→ **About this task**
Could you please retype all of the data below exactly?

→ **Saved data entries**
Lemma dispatch_commands_unit s e :
  volume_unit s -> volume_ok s ->
  Forall f32_unit_range (omap commanded_volume (dispatch tl s e).2.1).
Proof.
  intros [Hm Hc] [Hf _].
  by_event e; bool_simpl; repeat constructor; auto; apply f32_clamp01_range; done.
Qed.
End Facts.

(** ** Inventory merge and selection queries

    What [merge_discovery] keeps of a browse and of the previous inventory,
    and which receivers a start would address. *)
Notation ids rows := (rs_id <$> (rows : list ReceiverState)).

(** ** Folding a browse *)

Lemma merge_receiver_elem merged r x : x ∈ merge_receiver merged r -> x ∈ merged \/ x = r.
Proof.
  induction merged as [|y merged IH]; cbn.
  - intros ->%list_elem_of_singleton. auto.
  - destruct (bool_decide (rs_id y = rs_id r)).
    + destruct (receiver_precedes r y); rewrite !elem_of_cons; tauto.
    + rewrite !elem_of_cons. tauto.
Qed.

Lemma fold_merge_elem found acc x :
  x ∈ fold_left merge_receiver found acc -> x ∈ acc \/ x ∈ found.
Proof.
  revert acc; induction found as [|r found IH]; intros acc; cbn; [auto|].
  intros [Hx|Hx]%IH; [|rewrite elem_of_cons; tauto].
  apply merge_receiver_elem in Hx as [Hx| ->]; rewrite elem_of_cons; tauto.
Qed.

Lemma fold_merge_ids found acc d :
  d ∈ ids (fold_left merge_receiver found acc) <-> d ∈ ids acc \/ d ∈ ids found.
Proof.
  revert acc; induction found as [|r found IH]; intros acc; cbn.
  - rewrite elem_of_nil. tauto.
  - rewrite IH, merge_receiver_ids, elem_of_cons. case_bool_decide as Hin.
    + split; [tauto|]. intros [?|[->|?]]; auto.
    + rewrite elem_of_app, list_elem_of_singleton. tauto.
Qed.

(** An available report beats an unavailable one for the same receiver. *)
Definition seen_available (d : DeviceId) (rows : list ReceiverState) : Prop :=
  exists r, r ∈ rows /\ rs_id r = d /\ rs_availability r = Available.

Lemma receiver_precedes_available r x :
  receiver_precedes r x = true -> rs_availability x = Available -> rs_availability r = Available.
Proof.
  unfold receiver_precedes, receiver_preference_key, key_ltb. intros H Hx. rewrite Hx in H.
  destruct (rs_availability r); [done|discriminate].
Qed.

Lemma available_precedes r x :
  rs_availability r = Available -> rs_availability x = Unavailable -> receiver_precedes r x = true.
Proof. unfold receiver_precedes, receiver_preference_key, key_ltb. by intros -> ->. Qed.

Lemma merge_receiver_available merged r d :
  seen_available d merged \/ (rs_id r = d /\ rs_availability r = Available) ->
  seen_available d (merge_receiver merged r).
Proof.
  unfold seen_available. induction merged as [|y merged IH]; cbn; intros H.
  - destruct H as [(x & Hx & _)|[Hd Ha]]; [by apply elem_of_nil in Hx|].
    exists r. rewrite list_elem_of_singleton. auto.
  - destruct (bool_decide (rs_id y = rs_id r)) eqn:E; bool_simpl.
    + destruct H as [(x & Hx & Hd & Ha)|[Hd Ha]].
      * apply elem_of_cons in Hx as [->|Hx]; [|exists x; rewrite elem_of_cons; auto].
        destruct (receiver_precedes r y) eqn:Hp; eexists; rewrite elem_of_cons;
          (split; [by left|]); [|auto].
        split; [congruence|]. by eapply receiver_precedes_available.
      * destruct (rs_availability y) eqn:Hy.
        -- destruct (receiver_precedes r y); eexists; rewrite elem_of_cons;
             (split; [by left|]); split; congruence.
        -- rewrite available_precedes by done. exists r. rewrite elem_of_cons. auto.
    + destruct H as [(x & Hx & Hd & Ha)|H].
      * apply elem_of_cons in Hx as [->|Hx]; [exists y; rewrite elem_of_cons; auto|].
        destruct IH as (z & Hz & ?); [left; eauto|]. exists z. rewrite elem_of_cons. auto.
      * destruct IH as (z & Hz & ?); [by right|]. exists z. rewrite elem_of_cons. auto.
Qed.

Lemma fold_merge_available found acc d :
  seen_available d acc \/ seen_available d found ->
  seen_available d (fold_left merge_receiver found acc).
Proof.
  revert acc; induction found as [|r found IH]; intros acc; cbn.
  - intros [?|(x & Hx & _)]; [done|by apply elem_of_nil in Hx].
  - intros H. apply IH. destruct H as [H|(x & Hx & Hd & Ha)].
    + left. apply merge_receiver_available. auto.
    + apply elem_of_cons in Hx as [->|Hx].
      * left. apply merge_receiver_available. auto.
      * right. exists x. auto.
Qed.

→ **Answer**
Lemma dispatch_commands_unit s e :
  volume_unit s -> volume_ok s ->
  Forall f32_unit_range (omap commanded_volume (dispatch tl s e).2.1).
Proof.
  intros [Hm Hc] [Hf _].
  by_event e; bool_simpl; repeat constructor; auto; apply f32_clamp01_range; done.
Qed.
End Facts.

(** ** Inventory merge and selection queries

    What [merge_discovery] keeps of a browse and of the previous inventory,
    and which receivers a start would address. *)
Notation ids rows := (rs_id <$> (rows : list ReceiverState)).

(** ** Folding a browse *)

Lemma merge_receiver_elem merged r x : x ∈ merge_receiver merged r -> x ∈ merged \/ x = r.
Proof.
  induction merged as [|y merged IH]; cbn.
  - intros ->%list_elem_of_singleton. auto.
  - destruct (bool_decide (rs_id y = rs_id r)).
    + destruct (receiver_precedes r y); rewrite !elem_of_cons; tauto.
    + rewrite !elem_of_cons. tauto.
Qed.

Lemma fold_merge_elem found acc x :
  x ∈ fold_left merge_receiver found acc -> x ∈ acc \/ x ∈ found.
Proof.
  revert acc; induction found as [|r found IH]; intros acc; cbn; [auto|].
  intros [Hx|Hx]%IH; [|rewrite elem_of_cons; tauto].
  apply merge_receiver_elem in Hx as [Hx| ->]; rewrite elem_of_cons; tauto.
Qed.

Lemma fold_merge_ids found acc d :
  d ∈ ids (fold_left merge_receiver found acc) <-> d ∈ ids acc \/ d ∈ ids found.
Proof.
  revert acc; induction found as [|r found IH]; intros acc; cbn.
  - rewrite elem_of_nil. tauto.
  - rewrite IH, merge_receiver_ids, elem_of_cons. case_bool_decide as Hin.
    + split; [tauto|]. intros [?|[->|?]]; auto.
    + rewrite elem_of_app, list_elem_of_singleton. tauto.
Qed.

(** An available report beats an unavailable one for the same receiver. *)
Definition seen_available (d : DeviceId) (rows : list ReceiverState) : Prop :=
  exists r, r ∈ rows /\ rs_id r = d /\ rs_availability r = Available.

Lemma receiver_precedes_available r x :
  receiver_precedes r x = true -> rs_availability x = Available -> rs_availability r = Available.
Proof.
  unfold receiver_precedes, receiver_preference_key, key_ltb. intros H Hx. rewrite Hx in H.
  destruct (rs_availability r); [done|discriminate].
Qed.

Lemma available_precedes r x :
  rs_availability r = Available -> rs_availability x = Unavailable -> receiver_precedes r x = true.
Proof. unfold receiver_precedes, receiver_preference_key, key_ltb. by intros -> ->. Qed.

Lemma merge_receiver_available merged r d :
  seen_available d merged \/ (rs_id r = d /\ rs_availability r = Available) ->
  seen_available d (merge_receiver merged r).
Proof.
  unfold seen_available. induction merged as [|y merged IH]; cbn; intros H.
  - destruct H as [(x & Hx & _)|[Hd Ha]]; [by apply elem_of_nil in Hx|].
    exists r. rewrite list_elem_of_singleton. auto.
  - destruct (bool_decide (rs_id y = rs_id r)) eqn:E; bool_simpl.
    + destruct H as [(x & Hx & Hd & Ha)|[Hd Ha]].
      * apply elem_of_cons in Hx as [->|Hx]; [|exists x; rewrite elem_of_cons; auto].
        destruct (receiver_precedes r y) eqn:Hp; eexists; rewrite elem_of_cons;
          (split; [by left|]); [|auto].
        split; [congruence|]. by eapply receiver_precedes_available.
      * destruct (rs_availability y) eqn:Hy.
        -- destruct (receiver_precedes r y); eexists; rewrite elem_of_cons;
             (split; [by left|]); split; congruence.
        -- rewrite available_precedes by done. exists r. rewrite elem_of_cons. auto.
    + destruct H as [(x & Hx & Hd & Ha)|H].
      * apply elem_of_cons in Hx as [->|Hx]; [exists y; rewrite elem_of_cons; auto|].
        destruct IH as (z & Hz & ?); [left; eauto|]. exists z. rewrite elem_of_cons. auto.
      * destruct IH as (z & Hz & ?); [by right|]. exists z. rewrite elem_of_cons. auto.
Qed.

Lemma fold_merge_available found acc d :
  seen_available d acc \/ seen_available d found ->
  seen_available d (fold_left merge_receiver found acc).
Proof.
  revert acc; induction found as [|r found IH]; intros acc; cbn.
  - intros [?|(x & Hx & _)]; [done|by apply elem_of_nil in Hx].
  - intros H. apply IH. destruct H as [H|(x & Hx & Hd & Ha)].
    + left. apply merge_receiver_available. auto.
    + apply elem_of_cons in Hx as [->|Hx].
      * left. apply merge_receiver_available. auto.
      * right. exists x. auto.
Qed.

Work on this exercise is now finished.